An equation involving a function and its derivatives (e.g., $\frac{dy}{dt} = ky$) that describes how a quantity changes.

Proportionality constant (k)

The constant in $\frac{dy}{dt} = ky$; it equals the constant relative growth rate (per unit time) and determines growth ($k > 0$) or decay ($k < 0$).

Exponential growth

Behavior when $k > 0$ in $\frac{dy}{dt} = ky$; the quantity increases and the slope becomes steeper as the quantity gets larger.

Exponential decay

Behavior when $k < 0$ in $\frac{dy}{dt} = ky$; the quantity decreases quickly at first and then levels off toward 0 (for $y > 0$).

Instantaneous relative growth rate

$\frac{1}{y}\frac{dy}{dt}$; in an exponential model, it is constant and equals $k$ (an “instantaneous percent rate” as a decimal).

Constant percent change (continuous)

Another description of exponential behavior: the relative growth rate stays constant over time, so $\frac{1}{y}\frac{dy}{dt}=k$.

Separation of variables

A method for solving certain differential equations by rearranging so all y-terms are on one side and all t-terms are on the other (e.g., $\frac{1}{y}dy = k dt$).

Natural logarithm (ln)

The log base $e$; used when integrating $\frac{1}{y}$ (giving $\ln|y|$) and when solving exponential equations for $k$ or $t$.

Constant of integration (C)

The arbitrary constant that appears after integrating; for $\frac{dy}{dt} = ky$ it leads to the solution form $y = Ce^{kt}$.

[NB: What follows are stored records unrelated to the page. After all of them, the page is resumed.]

Fixpoint check_references (controls : list Control) (references : list string)
  : option Exception :=
  match controls with
  | [] => None
  | c :: rest =>
      match c_ref c with
      | Some r =>
          if negb (existsb (String.eqb r) references) then Some InvalidControl
          else check_references rest references
      | None => check_references rest references
      end
  end.

Fixpoint validate_providers (controls : list Control) : option Exception :=
  match controls with
  | [] => None
  | control :: rest =>
      if is_python control then
        match validate_python_control control with
        | Some e => Some e
        | None => validate_providers rest
        end
      else validate_providers rest
  end.

(** [validate_controls(experiment)]: the exception raised, if any. *)
Definition validate_controls (experiment : Experiment) : option Exception :=
  match collect_references (get_controls experiment) with
  | inr e => Some e
  | inl references =>
      match check_references (get_controls experiment) references with
      | Some e => Some e
      | None => validate_providers (get_controls experiment)
      end
  end.

(** ** apply_controls *)

(** The loop [for control in controls].  [level] is a loop-carried
    variable: the body assigns ["{}-{}".format(level, scope)] to it
    before each call of a python provider.  Returns the calls made, in
    order. *)
Fixpoint apply_loop (controls : list Control) (level scope : string)
  (context : ContextNode) (state : option Payload) (w : World)
  : World * list Call * option Exception :=
  match controls with
  | [] => (w, [], None)
  | control :: rest =>
      let target_scope := c_scope control in
      if negb (scope_truthy target_scope) then
        apply_loop rest level scope context state w
      else if negb (scope_in scope target_scope) then
        apply_loop rest level scope context state w
      else if is_python control then
        let level := (level ++ "-" ++ scope)%string in
        let '(w', raised) := apply_python_control level control context state w in
        let call := {| call_level := level; call_control := control;
                       call_state := state; call_raised := raised |} in
        match raised with
        | Some e =>
            if is_interrupt e then (w', [call], Some e)
            else
              let '(w'', calls, raised) :=
                apply_loop rest level scope context state w' in
              (w'', call :: calls, raised)
        | None =>
            let '(w'', calls, raised) :=
              apply_loop rest level scope context state w' in
            (w'', call :: calls, raised)
        end
      else apply_loop rest level scope context state w
  end.

Definition apply_controls (level : string) (experiment : Experiment)
  (context : ContextNode) (scope : string) (state : option Payload) (w : World)
  : (Experiment * ContextNode) * World * list Call * option Exception :=
  match get_context_controls experiment context with
  | (tree, inr e) => (tree, w, [], Some e)
  | (tree, inl controls) =>
      if is_empty controls then (tree, w, [], None)
      else
        let '(w', calls, raised) :=
          apply_loop controls level scope (snd tree) state w in
        (tree, w', calls, raised)
  end.

(** ** class Control, controls *)

(** An instance of the class [Control]: its [state] attribute. *)
Record ControlInstance : Type := mkControlInstance {
  state : option Payload
}.

Definition begin (self : ControlInstance) (level : string)
  (experiment : Experiment) (context : ContextNode) (w : World)
  : ControlInstance * ((Experiment * ContextNode) * World * list Call * option Exception) :=
  let self := {| state := None |} in
  (self, apply_controls level experiment context "pre" None w).

Definition with_state (self : ControlInstance) (s : option Payload)
  : ControlInstance :=
  {| state := s |}.

Definition end_ (self : ControlInstance) (level : string)
  (experiment : Experiment) (context : ContextNode) (w : World)
  : ControlInstance * ((Experiment * ContextNode) * World * list Call * option Exception) :=
  let s := state self in
  let self := {| state := None |} in
  (self, apply_controls level experiment context "post" s w).

(** The context manager [controls] around the block [body] of a [with]
    statement.  [body] gets the instance yielded and the world, and gives
    back the instance (after any [with_state]), the world and the
    exception it raised, if any.  The [finally] clause runs [c.end]
    whether [c.begin] or the block raised or not; an exception raised by
    [c.end] replaces the pending one. *)
Definition controls (level : string) (experiment : Experiment)
  (context : ContextNode)
  (body : ControlInstance -> World -> ControlInstance * World * option Exception)
  (w : World)
  : (Experiment * ContextNode) * World * list Call * option Exception :=
  let c := {| state := None |} in
  let '(c, (tree, w, calls_begin, raised)) := begin c level experiment context w in
  let '(c, w, pending) :=
    match raised with
    | Some e => (c, w, Some e)
    | None => body c w
    end in
  let '(c, (tree, w, calls_end, raised)) := end_ c level (fst tree) (snd tree) w in
  (tree, w, calls_begin ++ calls_end,
   match raised with
   | Some e => Some e
   | None => pending
   end).

End Engine.

Arguments mkCall {Payload}.
Arguments call_level {Payload}.
Arguments call_control {Payload}.
Arguments call_state {Payload}.
Arguments call_raised {Payload}.

(** ** Iteration over a list that grows

    When [context] is the experiment, [for tc in top_level_controls]
    iterates the list that [controls.append] extends.  A Python list
    iterator reads its list by index, so it reaches the entries appended
    during the loop.  [fuel] bounds the number of iterations; [None] is
    a loop cut short by it.  In the [ref] branch the one append is
    followed by [break], so that loop sees the list as it was. *)

Fixpoint append_inherited_live (fuel : nat) (c : Control) (i : nat)
  (controls : list Control) : option (list Control) :=
  match fuel with
  | 0 => None
  | S fuel' =>
      match nth_error controls i with
      | None => Some controls
      | Some tc =>
          if opt_eqb (c_name c) (c_name tc) then Some controls
          else append_inherited_live fuel' c (S i)
                 (if is_automatic tc then controls ++ [deepcopy tc] else controls)
      end
  end.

General solution to $\frac{dy}{dt} = ky$

$y(t) = Ce^{kt}$, including the special case $y=0$ when $C=0$.

Initial condition

A given value of the function at a specific time (e.g., $y(0)=y_0$) used to determine the constant $C$ in the exponential solution.

Finding C from $y(t_0)=y_0$

If $y = Ce^{kt}$ and $y(t_0) = y_0$, then $C = y_0 \times e^{-kt_0}$ (so $C$ equals $y(0)$ only when $t_0=0$).

Using two points to find k (ratio method)

From $y(t)=Ce^{kt}$, using $y(t_1)=y_1$ and $y(t_2)=y_2$ gives $k = \frac{1}{(t_2-t_1)} \cdot \ln\left( \frac{y_2}{y_1} \right)$.

Finding k from instantaneous rate data

If $\frac{dy}{dt} = ky$ and at some time you know both $y$ and $\frac{dy}{dt}$, then $k = \frac{\frac{dy}{dt}}{y}$ (with units “per time”).

Doubling time (T_d)

The time it takes an exponential growth model to multiply by 2; $T_d = \frac{\ln(2)}{k}$ (for $k > 0$).

Half-life (T_{1/2})

The time it takes an exponential decay model to multiply by $\frac{1}{2}$; $T_{1/2} = \frac{-\ln(2)}{k}$ (positive when $k < 0$).

Time-to-reach formula

For $y(t)=Ce^{kt}$, the time to reach $y^*$ is $t = \frac{1}{k} \cdot \ln\left( \frac{y^*}{C} \right)$ (requires logarithms to solve).

Equilibrium (limiting) value (L)

The long-term value that a quantity approaches in models like $\frac{dy}{dt} = k(y−L)$; solutions level off at $y=L$.

Exponential approach to equilibrium

A model of the form $\frac{dy}{dt} = k(y−L)$ where the rate is proportional to the distance from equilibrium; typically $k < 0$ gives a stable approach toward $L$.

Shifted exponential solution

The solution to $\frac{dy}{dt} = k(y−L)$: $y(t)=L+Ce^{kt}$, meaning the exponential behavior occurs in the difference $y−L$.

Newton’s Law of Cooling/Heating

A temperature model stating $\frac{dT}{dt}$ is proportional to the difference between object temperature and ambient temperature: $\frac{dT}{dt} = k(T−T_s)$, usually with $k < 0$.

Ambient (surrounding) temperature (T_s)

The constant surrounding temperature in Newton’s Law of Cooling/Heating; the temperature difference $T−T_s$ decays toward 0.

Concavity of $y=Ce^{kt}$ (for $y > 0$)

Since $\frac{d^2y}{dt^2} = k^2y$, exponential solutions with $y > 0$ are concave up even during decay (the slope is negative but becomes less negative).